A l’époque du
Grenier Béranger chanta ses amours. Il a rendu
immortelle une femme idéale : sa Lisette, qu’il
s’est plu à décrire, sans songer à représenter sa
compagne réelle.
Un
biographe Th. Bernard dans son ouvrage "La Lisette de
Béranger" nous dit : Il a même affecté d’établir
une différence physique entre la Lisette de son imagination
et sa maîtresse chérie. Béranger chante les yeux noirs de
l’une, tandis que la vraie avait les yeux bleus.

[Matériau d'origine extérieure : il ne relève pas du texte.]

(** A vote response. *)
Lemma candidate_response (e : RaftEngine) v p q e1 e' r :
  role e = EN_STATE_CANDIDATE → 0 <= vs_vote v → (rp_packetType p =? RaftVoteRespPacket) = true →
  e1 = r_emit [RPop p] (set_rf_msgQueue q e) →
  (resp ← body voteResp_populate p; r ← handleVoteResponse resp v;
   match r.2 with
   | TO_LEADER => _ ← switchToLeader; mret (r.1, false)
   | TO_FOLLOWER => _ ← switchToFollower rand env InvalidIndex; mret (r.1, false)
   | VR_NONE => mret (r.1, true)
   end) e1 = (e', r) → cand_outcome e v e' r.
Proof.
  intros Hrole Hv Ep E1 Hr. assert (K1 : role_kept e e1) by (subst e1; by left).
  apply bind_inv in Hr as [(resp & s2 & Hb & Hr)|(x & [= -> _] & ->)]; [|by apply cand_kept].
  injection Hb as <- Hd. destruct (decode_item voteResp_populate (rp_data p) 0) as [resp'|] eqn:Ed; [|done]. injection Hd as ->.
  assert (Hg : is_grant (term e) (RPop p) = (voteFlag resp =? VOTE_RESP_GRANTED) && (wrapU 64 (term e - 1) <=? rm_term resp)) by (cbn; by rewrite Ep, Ed).
  assert (Ht : term e1 = term e) by by subst e1.
  apply bind_inv in Hr as [([v' res] & s3 & Hh & Hr)|(x & Hx & ->)].
  2: { apply handleVoteResponse_result in Hx as (? & ? & ? & _); done. }
  apply handleVoteResponse_result in Hh as (v2 & res2 & [= <- <-] & Hvote & Hnone & Hlead); [|done].
  rewrite Ht, <- Hg in Hvote. assert (Hgr : grants (term e) [RPop p] = if is_grant (term e) (RPop p) then 1 else 0).
  { unfold grants. rewrite filter_cons. destruct (is_grant (term e) (RPop p)); [by rewrite decide_True|by rewrite decide_False]. }
  cbn [fst snd] in Hr. destruct res.
  - destruct (Hlead eq_refl) as [-> Hm]. injection Hr as <- <-. apply cand_won with (l := [RPop p]); subst e1; try done.
    + cbn. by rewrite <- app_assoc.
    + by repeat constructor.
    + rewrite Hgr. change (majority (r_emit _ _)) with (majority e) in Hm. lia.
  - injection Hr as <- <-. by apply cand_follower.
  - rewrite (Hnone eq_refl) in Hr. injection Hr as <- <-. apply cand_on with (l := [RPop p]); subst e1; try done; [by repeat constructor|lia].
Qed.

Lemma candidate_turn (e : RaftEngine) v e' r :
  role e = EN_STATE_CANDIDATE → 0 <= vs_vote v →
  runAsCandidateImp rand decodeTx decodeReceipt env v e = (e', r) → cand_outcome e v e' r.
Proof.
  intros Hrole Hv. unfold runAsCandidateImp. rewrite gets_bind. change (id e) with e.
  destruct (inRole _ _); cbn [negb]; [|intros [= <- <-]; apply cand_left].
  destruct (checkElectTimeout env e).
  { intros [(a & s1 & Hs & [= <- <-])|(x & Hx & ->)]%bind_inv.
    - destruct (isMajorityVote _ _); [|injection Hs as <-; by apply cand_follower].
      apply switchToCandidate_result in Hs as [(_ & ? & l0 & ?)|(x & ? & _)]; [by eapply cand_again|done].
    - destruct (isMajorityVote _ _); [|done].
      apply switchToCandidate_result in Hx as [(? & _)|(x' & _ & Hk)]; [done|by apply cand_kept]. }
  intros [(o & s1 & [[[= ->] ->]|(p & q & [= ->] & _ & E1)]%tryPop_result & Hr)|(x & [[? _]|(p & q & ? & _)]%tryPop_result & ->)]%bind_inv; try done.
  { injection Hr as <- <-. apply cand_on with (l := []); [done..|by rewrite app_nil_r|by apply Forall_nil|change (grants (term e) []) with 0; lia]. }
  assert (K1 : role_kept e s1) by (subst s1; by left). assert (R1 : role s1 = EN_STATE_CANDIDATE) by by subst s1.
  destruct (rp_packetType p =? RaftVoteReqPacket); [|destruct (rp_packetType p =? RaftVoteRespPacket) eqn:Ep; [|destruct (rp_packetType p =? RaftHeartBeatPacket)]].
  - apply bind_inv in Hr as [(req & s2 & [= <- _] & Hr)|(x & [= -> _] & ->)]; [|by apply cand_kept].
    apply bind_inv in Hr as [([] & s3 & H3 & Hr)|(x & H3 & ->)].
    + injection Hr as <- <-. by apply cand_follower.
    + injection Hr as <- <-. eapply cand_quiet; [done|]. rewrite <- E1. by eapply handleVoteRequest_false.
    + apply cand_kept; [done|]. etrans; [exact K1|]. eapply keeps_result; [apply handleVoteRequest_role|exact H3].
  - by eapply candidate_response.
  - apply bind_inv in Hr as [(hb & s2 & [= <- _] & Hr)|(x & [= -> _] & ->)]; [|by apply cand_kept].
    apply bind_inv in Hr as [([] & s3 & H3 & Hr)|(x & H3 & ->)].
    + injection Hr as <- <-. by apply cand_follower.
    + injection Hr as <- <-. eapply cand_quiet; [done|]. rewrite <- E1. by eapply handleHeartbeat_false.
    + apply cand_kept; [done|]. etrans; [exact K1|]. eapply keeps_result; [apply handleHeartbeat_role|exact H3].
  - injection Hr as <- <-. eapply cand_quiet; [done|]. by rewrite E1.
Qed.

(** How a turn of the other loops can end: the loop was to end; the role is kept or given
    up; an election starts. *)
Inductive turn_outcome (r0 : RaftRole) (e : RaftEngine) : RaftEngine → Prop :=
| turn_left : turn_outcome r0 e e
| turn_kept e' : role e = r0 → role_kept e e' → turn_outcome r0 e e'
| turn_again e' l0 : role e' = EN_STATE_CANDIDATE → rf_log e' = l0 ++ [RSwitch EN_STATE_CANDIDATE (term e')] → turn_outcome r0 e e'.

La Lisette idéale est une femme sans prétention, comme son
nom l’indique, c’est la grisette parisienne de 1820,
travaillant la semaine dans sa mansarde, et, le dimanche,
mettant des robes d’indienne et une joli bonnet pour s’en
aller dîner à la butte Montmartre ou au Pré-Saint-Gervais.
Béranger
a quelque peu, à dessein, altéré le type de la grisette tel
il existait sous la restauration ; car si elles se
passaient volontiers du maire et du curé, elles n’étaient
pas aussi débauchées que la littérature de l’époque nous
les décrivait, attachées à l’étudiant qu’elles avaient
choisi, elles partageaient ses peines, ses chagrins, ses
espérances et même ses instincts politiques.
A
mesure que les années avancent, que les folies de la jeunesse
s’évanouissent, le type de Lisette s’épure, et il finit
par devenir identique avec la réalité.
Béranger
s’inspirant de Ronsard écrit :
Vous
vieillirez, ô ma vieille maîtresse !
Vous vieillirez, et, je ne serai plus,
Pour moi, le temps semble, dans sa vitesse,
Compter deux fois les jours que j’ai perdus.
Survivez-moi,
mais que l’âge pénible
Vous trouve encor fidèle à mes leçons ;
Et bonne vieille, au coin d’un feu paisible,
De votre ami répétez les chansons. |
Une
femme, l’amie des premiers jours a vieilli auprès du
poète, elle l’a précédé de trois mois dans la mort,
après lui avoir consacré, pendant plus de quarante ans, tout
son cœur, son dévouement et son admiration.
Elle
s’appelait Judith Frère, c’était une Parisienne, fille d’un
maître d’armes de la rue Montorgueil. Elle possédait
quelques petites rentes.
On
la décrivait comme une charmante personne, d’une taille
moyenne, aux yeux bleus, aux cheveux blonds, avec une voix
sympathique. Toutefois au fil des ans elle adopta une
démarche plus hautaine, sans doute cette attitude était elle
en relation avec sa position ambiguë vis à vis de Béranger.
Elle affectait la dignité, pour que les autres ne la
soupçonnent pas d’en manquer.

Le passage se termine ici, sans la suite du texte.